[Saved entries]
##############################
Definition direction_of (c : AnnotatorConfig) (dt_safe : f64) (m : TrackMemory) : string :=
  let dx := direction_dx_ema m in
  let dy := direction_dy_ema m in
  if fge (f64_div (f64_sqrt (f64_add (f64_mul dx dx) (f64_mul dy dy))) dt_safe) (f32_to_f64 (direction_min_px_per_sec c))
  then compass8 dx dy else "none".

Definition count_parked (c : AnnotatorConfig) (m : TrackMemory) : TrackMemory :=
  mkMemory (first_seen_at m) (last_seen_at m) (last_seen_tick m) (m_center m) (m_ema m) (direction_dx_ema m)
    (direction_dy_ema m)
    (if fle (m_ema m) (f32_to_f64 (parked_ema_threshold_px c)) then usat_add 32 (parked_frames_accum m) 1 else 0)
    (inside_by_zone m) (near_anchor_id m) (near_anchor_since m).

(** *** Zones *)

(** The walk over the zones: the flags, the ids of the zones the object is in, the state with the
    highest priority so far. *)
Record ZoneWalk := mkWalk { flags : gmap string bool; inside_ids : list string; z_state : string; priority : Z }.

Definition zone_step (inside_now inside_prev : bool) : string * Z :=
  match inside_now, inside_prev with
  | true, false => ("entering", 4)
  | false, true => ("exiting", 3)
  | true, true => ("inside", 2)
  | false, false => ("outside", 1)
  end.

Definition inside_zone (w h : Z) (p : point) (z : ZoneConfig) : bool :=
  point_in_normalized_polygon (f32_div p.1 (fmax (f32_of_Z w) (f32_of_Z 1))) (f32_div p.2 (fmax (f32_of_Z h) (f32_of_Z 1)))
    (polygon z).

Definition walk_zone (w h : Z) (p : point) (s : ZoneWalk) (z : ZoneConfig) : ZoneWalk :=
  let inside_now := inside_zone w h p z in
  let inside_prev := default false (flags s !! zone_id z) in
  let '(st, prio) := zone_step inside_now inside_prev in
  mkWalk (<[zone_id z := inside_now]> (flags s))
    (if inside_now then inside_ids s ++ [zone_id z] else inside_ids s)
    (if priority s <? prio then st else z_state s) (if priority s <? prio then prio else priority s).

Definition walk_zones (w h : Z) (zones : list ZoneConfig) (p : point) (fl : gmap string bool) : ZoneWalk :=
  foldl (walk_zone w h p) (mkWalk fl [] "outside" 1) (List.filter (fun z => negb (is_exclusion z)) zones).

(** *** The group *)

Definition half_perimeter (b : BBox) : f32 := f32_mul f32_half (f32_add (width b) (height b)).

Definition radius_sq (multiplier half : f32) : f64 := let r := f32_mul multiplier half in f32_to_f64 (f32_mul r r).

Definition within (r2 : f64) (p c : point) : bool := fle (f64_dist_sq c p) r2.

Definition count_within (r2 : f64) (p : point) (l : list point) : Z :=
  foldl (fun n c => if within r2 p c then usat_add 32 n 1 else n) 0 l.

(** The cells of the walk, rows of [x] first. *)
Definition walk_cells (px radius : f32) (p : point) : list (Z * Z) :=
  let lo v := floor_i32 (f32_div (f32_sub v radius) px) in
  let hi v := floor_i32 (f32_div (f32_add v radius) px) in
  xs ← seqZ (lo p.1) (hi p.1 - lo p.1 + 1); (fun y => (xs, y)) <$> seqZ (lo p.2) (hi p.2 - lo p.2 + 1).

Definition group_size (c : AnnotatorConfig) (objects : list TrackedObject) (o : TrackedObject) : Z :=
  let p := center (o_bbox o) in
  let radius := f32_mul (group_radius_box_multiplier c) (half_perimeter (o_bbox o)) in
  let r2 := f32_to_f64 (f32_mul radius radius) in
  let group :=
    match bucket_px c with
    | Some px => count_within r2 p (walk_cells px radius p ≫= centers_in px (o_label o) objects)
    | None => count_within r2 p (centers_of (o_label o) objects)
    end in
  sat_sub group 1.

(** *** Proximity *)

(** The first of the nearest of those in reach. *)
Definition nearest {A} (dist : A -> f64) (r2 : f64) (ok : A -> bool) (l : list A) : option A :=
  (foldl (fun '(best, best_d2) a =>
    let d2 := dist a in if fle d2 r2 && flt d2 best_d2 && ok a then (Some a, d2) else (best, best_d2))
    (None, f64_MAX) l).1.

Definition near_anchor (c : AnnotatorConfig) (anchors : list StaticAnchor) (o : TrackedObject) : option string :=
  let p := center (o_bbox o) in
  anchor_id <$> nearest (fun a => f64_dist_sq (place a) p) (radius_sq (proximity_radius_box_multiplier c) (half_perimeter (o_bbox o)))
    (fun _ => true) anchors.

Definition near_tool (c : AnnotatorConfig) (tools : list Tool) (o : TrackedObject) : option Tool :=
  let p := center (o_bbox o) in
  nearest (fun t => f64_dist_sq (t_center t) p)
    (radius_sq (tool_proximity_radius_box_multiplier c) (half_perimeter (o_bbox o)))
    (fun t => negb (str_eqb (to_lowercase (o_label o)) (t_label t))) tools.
##############################
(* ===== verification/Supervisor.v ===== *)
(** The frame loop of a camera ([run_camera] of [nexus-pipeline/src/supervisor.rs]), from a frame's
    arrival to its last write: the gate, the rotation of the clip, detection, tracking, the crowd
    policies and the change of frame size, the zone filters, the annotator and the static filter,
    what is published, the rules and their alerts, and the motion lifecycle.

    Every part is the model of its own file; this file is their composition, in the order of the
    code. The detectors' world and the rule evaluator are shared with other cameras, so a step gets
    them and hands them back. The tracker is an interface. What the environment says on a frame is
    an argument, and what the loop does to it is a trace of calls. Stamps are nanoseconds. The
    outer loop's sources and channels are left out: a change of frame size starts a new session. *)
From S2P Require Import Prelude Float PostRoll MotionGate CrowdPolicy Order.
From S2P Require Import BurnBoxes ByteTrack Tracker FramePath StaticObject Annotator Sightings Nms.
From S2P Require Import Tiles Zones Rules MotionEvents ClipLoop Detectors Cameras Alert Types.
##############################
(EXERCISE OBJECTIVE): In the data above, retype exactly and only the lines between the one holding "Definition half_perimeter (b" and the one holding "Definition within (r2", inclusive.

(YOUR RESPONSE):
Definition half_perimeter (b : BBox) : f32 := f32_mul f32_half (f32_add (width b) (height b)).

Definition radius_sq (multiplier half : f32) : f64 := let r := f32_mul multiplier half in f32_to_f64 (f32_mul r r).

Definition within (r2 : f64) (p c : point) : bool := fle (f64_dist_sq c p) r2.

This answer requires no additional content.